After reading the first reply by Jesse, I kind of lost the desire to contribute to the discussion. After reading some of his other replies I understand better where his reply is coming from. It is quite common for experts (or anyone) working for a vendor to quickly dismiss any standard as either premature, lacking functionality, being too feature rich to implement, using the wrong technology etc. And right after that they explain why they had to build their own stuff and why that is light years ahead of the rest so we all better use that.
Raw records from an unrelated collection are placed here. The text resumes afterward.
Lemma continues_holds g f k rs q f' k' rs' q' lba :
  Windows.continues g f k rs q f' k' rs' q' -> Mapping.in_volume g lba -> holds f' k' g rs' lba = holds f k g rs lba.
Proof.
  intros [] Hl. unfold holds. rewrite ct_entries by done. unfold block_at.
  destruct (Z.eqb_spec (Log.replay rs (Mapping.root_entry f k g) lba).1 0); [done|]. by rewrite ct_payloads.
Qed.

Lemma budget_capacity options budget k g n b sz :
  Descriptor.geometry (k_descriptor k) = Ok g ->
  Volume.validate_buffer_mapping_capacity options budget k n = Ok b ->
  Sizing.new (c_volume_blocks (k_descriptor k) * BLOCK_SIZE) (Some b) = Ok sz ->
  Z.min n (g_page_count g) <= capacity sz.
Proof.
  intros Hg. unfold Volume.validate_buffer_mapping_capacity. rewrite Hg. cbn [rbind].
  intros Hb Hs.
  apply rbind_Ok in Hb as (minimum & _ & Hb). cbv zeta in Hb. apply rbind_Ok in Hb as (sz' & Hs' & Hb).
  apply rbind_Ok in Hb as ([] & Hcap & Hb). apply fail_if_Ok, Z.ltb_ge in Hcap.
  apply rbind_Ok in Hb as ([] & _ & [= Hb]). rewrite Hb, Hs in Hs'. by injection Hs' as <-.
Qed.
I do not work for ADL (never have) but am and have been involved in specification development within the IMS Global Learning consortium. And yes, in the end my salary is paid for by the government. IMS, contrary to ADL, is a membership organisation that anyone can become a member of. And the specifications it develops are only as good as the sum of the people involved in the project groups.
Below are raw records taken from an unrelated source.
(* ===== verification/Drain.v ===== *)
(** The shutdown of the daemon: [DrainState], [begin_engine_work], [stop_if_idle],
    [complete_fetched_request] and [wait_for_stop] of
    [src/rust/src/bin/block-storage-ublk.rs], as two threads that share atomics.  Every
    access to an atomic is a step; the interleaving is sequentially consistent. *)

From S2P Require Import Prelude.

Definition QUEUE_RUNNING_IDLE : Z := 0.
Definition QUEUE_RUNNING_IN_FLIGHT : Z := 1.
Definition QUEUE_STOPPING : Z := 2.

(** [DrainState], and the flag of the signal handler. *)
Record DrainState := {
  queue_phase : Z;
  queue_failed : bool;
  device_ready : bool;
  target_done : bool;
  sigterm : bool;
}.

(** Where the queue thread is: [Complete accepted guarded] is about to complete a request,
    [After failed] has completed it and dropped the guard. *)
Inductive QueuePc :=
  | Waiting
  | Begin
  | CheckSignal
  | CheckFailed
  | Engine
  | Complete (accepted guarded : bool)
  | Release (failed guarded : bool)
  | After (failed : bool)
  | Exited.

(** Where the stop thread is in its loop. *)
Inductive StopPc :=
  | PollSignal
  | PollFailed
  | TryStop
  | PollReady
  | PollDone
  | Stopped
  | Returned.

Record Daemon := {
  shared : DrainState;
  queue_pc : QueuePc;
  stop_pc : StopPc;
}.

Module Drain.

Definition new : DrainState :=
  {| queue_phase := QUEUE_RUNNING_IDLE; queue_failed := false; device_ready := false; target_done := false;
     sigterm := false |}.

Definition set_phase (p : Z) (s : DrainState) : DrainState :=
  {| queue_phase := p; queue_failed := queue_failed s; device_ready := device_ready s; target_done := target_done s;
     sigterm := sigterm s |}.
Definition set_failed (s : DrainState) : DrainState :=
  {| queue_phase := queue_phase s; queue_failed := true; device_ready := device_ready s; target_done := target_done s;
     sigterm := sigterm s |}.
Definition set_ready (s : DrainState) : DrainState :=
  {| queue_phase := queue_phase s; queue_failed := queue_failed s; device_ready := true; target_done := target_done s;
     sigterm := sigterm s |}.
Definition set_done (s : DrainState) : DrainState :=
  {| queue_phase := queue_phase s; queue_failed := queue_failed s; device_ready := device_ready s; target_done := true;
     sigterm := sigterm s |}.
Definition set_sigterm (s : DrainState) : DrainState :=
  {| queue_phase := queue_phase s; queue_failed := queue_failed s; device_ready := device_ready s;
     target_done := target_done s; sigterm := true |}.

(** [queue_phase.compare_exchange(expected, wanted)]: the phase that was found. *)
Definition compare_exchange (expected wanted : Z) (s : DrainState) : Z * DrainState :=
  (queue_phase s, if queue_phase s =? expected then set_phase wanted s else s).

(** The first half of [begin_engine_work]: whether the thread now holds the guard. *)
Definition begin_engine_work (s : DrainState) : bool * DrainState :=
  let '(found, s) := compare_exchange QUEUE_RUNNING_IDLE QUEUE_RUNNING_IN_FLIGHT s in
  (found =? QUEUE_RUNNING_IDLE, s).

Definition stop_if_idle (s : DrainState) : bool * DrainState :=
  let '(found, s) := compare_exchange QUEUE_RUNNING_IDLE QUEUE_STOPPING s in
  ((found =? QUEUE_RUNNING_IDLE) || (found =? QUEUE_STOPPING), s).

(** [drop(in_flight)]. *)
Definition drop_guard (guarded : bool) (s : DrainState) : DrainState :=
  if guarded then set_phase QUEUE_RUNNING_IDLE s else s.

(** A step of the queue thread, once it has a request.  [fatal] and [io_error] are the
    outcomes of the engine and of the completion. *)
Inductive queue_step : DrainState * QueuePc -> DrainState * QueuePc -> Prop :=
  | step_begin s guarded s' :
      begin_engine_work s = (guarded, s') ->
      queue_step (s, Begin) (s', if guarded then CheckSignal else Complete false false)
  | step_signal s :
      queue_step (s, CheckSignal) (s, if sigterm s then Complete false true else CheckFailed)
  | step_failed s :
      queue_step (s, CheckFailed) (s, if queue_failed s then Complete false true else Engine)
  | step_engine s (fatal : bool) :
      queue_step (s, Engine) (if fatal then set_failed s else s, Complete true true)
  | step_complete s accepted guarded (io_error : bool) :
      queue_step (s, Complete accepted guarded) (s, Release io_error guarded)
  | step_release s (failed guarded : bool) :
      queue_step (s, Release failed guarded) (drop_guard guarded s, After failed)
  | step_after s (failed : bool) :
      queue_step (s, After failed) (if failed then set_failed s else s, Waiting).

(** A step of the loop of [wait_for_stop]. *)
Inductive stop_step : DrainState * StopPc -> DrainState * StopPc -> Prop :=
  | step_poll_signal s : stop_step (s, PollSignal) (s, if sigterm s then TryStop else PollFailed)
  | step_poll_failed s : stop_step (s, PollFailed) (s, if queue_failed s then TryStop else PollDone)
  | step_try s (idle : bool) s' :
      stop_if_idle s = (idle, s') -> stop_step (s, TryStop) (s', if idle then PollReady else PollDone)
  | step_ready s : stop_step (s, PollReady) (s, if device_ready s then Stopped else PollDone)
  | step_done s : stop_step (s, PollDone) (s, if target_done s then Returned else PollSignal)
  | step_stopped s : stop_step (s, Stopped) (s, Stopped)
  | step_returned s : stop_step (s, Returned) (s, Returned).

Inductive label := Fetch | Queue | Stop | Environment.

(** The daemon; the environment delivers requests and signals, reports the device as
    ready, ends the queue and then the target. *)
Inductive step : label -> Daemon -> Daemon -> Prop :=
  | daemon_fetch s sp : step Fetch {| shared := s; queue_pc := Waiting; stop_pc := sp |}
                                   {| shared := s; queue_pc := Begin; stop_pc := sp |}
  | daemon_queue s s' q q' sp : queue_step (s, q) (s', q') ->
      step Queue {| shared := s; queue_pc := q; stop_pc := sp |} {| shared := s'; queue_pc := q'; stop_pc := sp |}
  | daemon_stop s s' q sp sp' : stop_step (s, sp) (s', sp') ->
      step Stop {| shared := s; queue_pc := q; stop_pc := sp |} {| shared := s'; queue_pc := q; stop_pc := sp' |}
  | daemon_signal s q sp : step Environment {| shared := s; queue_pc := q; stop_pc := sp |}
                                            {| shared := set_sigterm s; queue_pc := q; stop_pc := sp |}
  | daemon_ready s q sp : step Environment {| shared := s; queue_pc := q; stop_pc := sp |}
                                           {| shared := set_ready s; queue_pc := q; stop_pc := sp |}
  | daemon_exit s sp : step Environment {| shared := s; queue_pc := Waiting; stop_pc := sp |}
                                        {| shared := s; queue_pc := Exited; stop_pc := sp |}
  | daemon_done s sp : step Environment {| shared := s; queue_pc := Exited; stop_pc := sp |}
                                        {| shared := set_done s; queue_pc := Exited; stop_pc := sp |}
  | daemon_rest d : step Environment d d.

Definition start : Daemon := {| shared := new; queue_pc := Waiting; stop_pc := PollSignal |}.

Inductive reachable : Daemon -> Prop :=
  | reach_start : reachable start
  | reach_step l d d' : reachable d -> step l d d' -> reachable d'.

(** ** Safety *)

(** The queue thread holds the guard of a request. *)
Definition holds_guard (q : QueuePc) : bool :=
  match q with
  | CheckSignal | CheckFailed | Engine => true
  | Complete _ guarded | Release _ guarded => guarded
  | Waiting | Begin | After _ | Exited => false
  end.

Record inv (d : Daemon) : Prop := {
  dr_phase : queue_phase (shared d) = QUEUE_RUNNING_IDLE \/ queue_phase (shared d) = QUEUE_RUNNING_IN_FLIGHT \/
             queue_phase (shared d) = QUEUE_STOPPING;
  dr_guard : holds_guard (queue_pc d) = true <-> queue_phase (shared d) = QUEUE_RUNNING_IN_FLIGHT;
  dr_accepted : forall g, queue_pc d = Complete true g -> g = true;
  dr_poll : stop_pc d = PollReady \/ stop_pc d = Stopped -> queue_phase (shared d) = QUEUE_STOPPING;
  dr_stopped : stop_pc d = Stopped -> device_ready (shared d) = true;
  dr_returned : stop_pc d = Returned -> target_done (shared d) = true /\ queue_pc d = Exited;
  dr_done : target_done (shared d) = true -> queue_pc d = Exited;
}.

Ltac phases := unfold QUEUE_RUNNING_IDLE, QUEUE_RUNNING_IN_FLIGHT, QUEUE_STOPPING in *.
But back to SCORM: it doesn't claim to take care of the complete life cycle of a learning object. For example, the reference model doesn't tell an LMS what to do with the data that is being send back by a SCO and how to handle that. Because a lot of content vendors choose the easy way out and stuff all the information they want to keep between sessions in a single custom delimited string in the "suspend_data" it isn't easy for an LMS to create meaningful reports based on that without having knowledge about the way each vendor does that.
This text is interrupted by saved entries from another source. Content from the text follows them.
(* ===== verification/UblkQueue.v ===== *)
(** The queue thread of the daemon: the callback of [run_queue], [handle_queue_request],
    [complete_fetched_request] and [close_after_queue] of
    [src/rust/src/bin/block-storage-ublk.rs].  The thread runs alone here; its
    interleaving with the stop thread is in [Drain.v]. *)

From S2P Require Import Prelude Bytes Geometry Format Entries Checkpoint Index Sizing MappingCache Config.
From S2P Require Import Reservation WriteBuffer Device BackingIo Tail Publish Recovery MappingState Volume.
From S2P Require Import VolumeWrite VolumeSpec VolumeRefine CrashSafety Log Reopen Durability.
From S2P Require Import Logging Text UblkConfig UblkRequest UblkServe RequestCounts Drain.

Inductive EngineWork :=
  | Accepted
  | Rejected (guarded : bool).

(** What the callback owns or shares: the volume, the drain state, the first error, and
    the counts. *)
Record QueueThread (D : Type) := {
  qt_volume : Volume D;
  qt_drain : DrainState;
  qt_error : option io_error;
  qt_counts : RequestCounts;
}.
Arguments qt_volume {D}.
Arguments qt_drain {D}.
Arguments qt_error {D}.
Arguments qt_counts {D}.

Module Queue.
Section queue.
Context `{UblkSys} `{Xxh3} `{Platform} {D : Type} `{!Device D}.
(** [Display] of an errno and [Debug] of the queue's error, by the standard library. *)
Context (strerror : Z -> string) (debug : option io_error -> string).

Definition with_volume (v : Volume D) (t : QueueThread D) : QueueThread D :=
  {| qt_volume := v; qt_drain := qt_drain t; qt_error := qt_error t; qt_counts := qt_counts t |}.
Definition with_drain (s : DrainState) (t : QueueThread D) : QueueThread D :=
  {| qt_volume := qt_volume t; qt_drain := s; qt_error := qt_error t; qt_counts := qt_counts t |}.
Definition with_error (e : option io_error) (t : QueueThread D) : QueueThread D :=
  {| qt_volume := qt_volume t; qt_drain := qt_drain t; qt_error := e; qt_counts := qt_counts t |}.
Definition with_counts (c : RequestCounts) (t : QueueThread D) : QueueThread D :=
  {| qt_volume := qt_volume t; qt_drain := qt_drain t; qt_error := qt_error t; qt_counts := c |}.

(** [queue_error.get_or_insert(e)]. *)
Definition get_or_insert (e : io_error) (o : option io_error) : option io_error := Some (default e o).

Definition fatal_error (op_flags errno : Z) : io_error :=
  OtherError ("fatal request: op_flags=" ++ Text.print_hex op_flags ++ " errno=" ++ Text.print errno).

(** The whole of [begin_engine_work], when no other thread runs in between. *)
Definition begin_work (s : DrainState) : EngineWork * DrainState :=
  let '(guarded, s) := Drain.begin_engine_work s in
  (if guarded && negb (sigterm s) && negb (queue_failed s) then Accepted else Rejected guarded, s).

Definition handle_queue_request (d : IoDesc) : ME Empty_set (QueueThread D * list Z) Z :=
  outcome <- zoom (fun st => (qt_volume st.1, st.2)) (fun vb st => (with_volume vb.1 st.1, vb.2)) (Request.handle_request d) ;;
  (if fatal outcome then
     mmodify (fun st => (with_error (get_or_insert (fatal_error (op_flags d) (completion outcome)) (qt_error st.1))
                           (with_drain (Drain.set_failed (qt_drain st.1)) st.1), st.2))
   else mret tt) ;;;
  mret (completion outcome).

(** The completion of a request: the counts, and the ring, which may fail. *)
Definition complete_request (d : IoDesc) (before_ready cancelled : bool) (result : Z) :
    ME Empty_set (QueueThread D * list Z) unit :=
  zoom (fun st => qt_counts st.1) (fun c st => (with_counts c st.1, st.2))
    (Counts.record (op_flags d) (nr_sectors d) before_ready result cancelled).

(** [complete_fetched_request]. *)
Definition complete_fetched_request (work : EngineWork) (d : IoDesc) (before_ready : bool) :
    ME Empty_set (QueueThread D * list Z) Z :=
  result <- match work with Accepted => handle_queue_request d | Rejected _ => mret SHUTDOWN_COMPLETION end ;;
  complete_request d before_ready (match work with Accepted => false | Rejected _ => true end) result ;;;
  mmodify (fun st => (with_drain (Drain.drop_guard (match work with Accepted => true | Rejected g => g end) (qt_drain st.1)) st.1, st.2)) ;;;
  mret result.

(** The callback for one request; [ring] is what the ring says of its completion. *)
Definition on_request (d : IoDesc) (ring : res unit) : ME Empty_set (QueueThread D * list Z) Z :=
  st <- mget ;;
  let before_ready := negb (device_ready (qt_drain (fst st))) in
  let '(work, drain) := begin_work (qt_drain (fst st)) in
  mmodify (fun st => (with_drain drain (fst st), snd st)) ;;;
  result <- complete_fetched_request work d before_ready ;;
  match ring with
  | Err e => mmodify (fun st => (with_error (get_or_insert e (qt_error st.1))
                                   (with_drain (Drain.set_failed (qt_drain st.1)) st.1), st.2))
  | Ok _ | Panic => mret tt
  end ;;;
  mret result.

(** A request as the kernel delivers it: its descriptor, what its buffer holds and what
    the ring will say. *)
Record Delivery := {
  dl_desc : IoDesc;
  dl_buffer : list Z;
  dl_ring : res unit;
}.

(** [wait_and_handle_io]: the completions and the buffers, in order. *)
Fixpoint serve_all (ds : list Delivery) : ME Empty_set (QueueThread D) (list (Z * list Z)) :=
  match ds with
  | [] => mret []
  | d :: ds =>
      fun t => match on_request (dl_desc d) (dl_ring d) (t, dl_buffer d) with
               | (Ok result, (t, buffer)) =>
                   match serve_all ds t with
                   | (Ok rest, t) => (Ok ((result, buffer) :: rest), t)
                   | r => r
                   end
               | (Err e, (t, _)) => (Err e, t)
               | (Panic, (t, _)) => (Panic, t)
               end
  end.

(** [close_after_queue]: the result of the queue and of [Volume::close]. *)
Definition close_after_queue (queue_result : res unit) : M (Volume D) unit :=
  close_result <- mtry Volume.close ;;
  mlift (Request.combine_shutdown_results strerror queue_result close_result).

(** The end of [run_queue]; the report of the counts went to [stderr]. *)
Definition finish_queue : M (QueueThread D) unit :=
  t <- mget ;;
  let error := match Counts.report (qt_counts t) with
               | Err e => Some (OtherError ("request evidence failed: " ++ Request.show_error strerror e ++
                               "; queue error: " ++ debug (qt_error t)))
               | Ok _ | Panic => qt_error t
               end in
  zoom qt_volume with_volume (close_after_queue (match error with Some e => Err e | None => Ok tt end)).

(** [run_queue], from a volume that was opened and buffers that were registered. *)
Definition run_queue (ds : list Delivery) (v : Volume D) (drain : DrainState) : res unit * QueueThread D :=
  let t := {| qt_volume := v; qt_drain := drain; qt_error := None; qt_counts := Counts.new |} in
  match serve_all ds t with
  | (Ok _, t) => finish_queue t
  | (_, t) => (Panic, t)
  end.

End queue.

Section proofs.
Context `{UblkSys} `{Xxh3} `{Platform} {D : Type} `{!Device D} `{!DeviceLaws D}.
Implicit Types (t : QueueThread D) (v : Volume D).

(** ** A failed volume refuses, and stays *)

Lemma decode_not_Panic d dev : Request.decode_request d dev <> Panic.
Proof. unfold Request.decode_request. no_panic. Qed.

Lemma failed_transfer (transfer : Z -> list Z -> M (Volume D) (list Z)) v needed indices buf :
  (forall i b, transfer i b v = (Err (OtherError "volume failed"), v)) ->
  runs (Request.transfer_loop transfer needed indices) (v, buf) (fun r st => (exists o, r = Ok o) /\ st.1 = v).
Proof.
  intros Ht. destruct indices as [|i indices]; [apply runs_ret; split; [by eexists|done]|]. cbn [Request.transfer_loop].
  apply runs_bind, runs_get. cbn [next fst snd]. apply runs_bind, runs_try. unfold Request.on_engine. apply runs_zoom.
  unfold runs at 1. cbn [fst snd]. rewrite Ht. cbn [fst snd next]. apply runs_ret. split; [by eexists|done].
Qed.

Lemma failed_blocks (transfer : Z -> list Z -> M (Volume D) (list Z)) v blocks buf :
  (forall i b, transfer i b v = (Err (OtherError "volume failed"), v)) ->
  runs (Request.transfer_blocks blocks transfer) (v, buf) (fun r st => (exists o, r = Ok o) /\ st.1 = v).
Proof.
  intros Ht. unfold Request.transfer_blocks. apply runs_bind, runs_get. cbn [next fst snd].
  destruct (_ <? _); [apply runs_ret; split; [by eexists|done]|]. by apply failed_transfer.
Qed.

Lemma failed_flush v done buf :
  v_failed v = true ->
  runs (Request.flush_volume done) (v, buf) (fun r st => (exists o, r = Ok o) /\ st.1 = v).
Proof.
  intros Hf. unfold Request.flush_volume. apply runs_bind, runs_try. unfold Request.on_engine. apply runs_zoom.
  unfold runs at 1. cbn [fst snd]. unfold Volume.flush. rewrite Refine.failed_stops by done. cbn [fst snd next].
  apply runs_ret. split; [by eexists|done].
Qed.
Another thing SCORM doesn't involve itself with is the content creation and maintenance. If you want to use Articulate Presenter to create all your SCORM material than that is fine. But if you create tests using Articulate Presenter, you wont be able to use that test material anywhere else than within Articulate Presenter. So if you decide to switch to Adobe Breeze Presenter, then you've got a problem. Whether that is a big or small problem depends on the amount and quality of material that you already have created.

Another example: if you want to design a curriculum based on competency based learning with different levels of course material or want to design online course material where students collaborate in groups while working on assignments, you also get into uncharted waters as far as SCORM goes. Not (just) because it would be something that you couldn't do if you use SCORM, but because managing your resources / learning object etc. in that case quickly becomes a bit more complex than just requiring SCORM compliancy.
In most cases where people had a real need for what SCORM offers, it involved more than just taking care of the technical interoperability.

But I do agree with you on that part. The technical interoperability of SCORM for basic use is good / the best we've got at the moment. If Jesse creates a SCORM package using Articulate Presenter chances are very good that I will be able to import and run that content (without any or major changes) in my LMS / VLE which has support for SCORM and x number of other systems.

Jesse Ezell said...

Pierre, Presenter is pretty easy to run anywhere. At a basic level it is just passed/failed or complete/incomplete. You touch like 1% of the SCORM spec. Now, place a Quizmaker quiz inside your Presentation and the issues with the other 99% of the spec quickly come to light. My point is certainly not that everyone should use our product because we have solved this in a better way. My point is that we shouldn't have had to do something so complex and custom just to write a few useful reports. If we were going to try to support all SCORM compliant content, we would quickly go from spending time improving our product to spending time writing custom handlers for everyone's content. That is rediculous and shows how flawed the spec is. Honestly, even as flawed as the current standards are, they would be lightyears ahead if we simply had something like: "cmi.core.contentType" which told us exactly what type of results we were looking at, and then some basic information like, when contentType is "quiz," a description of the questions should be included with the package in QTI format and then some basic instructions on mapping SCORM ID/response data back to the QTI source. As it is now, when you move past the basic complete/incomplete/passed/failed information, the data SCORM gives you back means very little if you aren't going invest tons of money in writing custom code for everyone's content.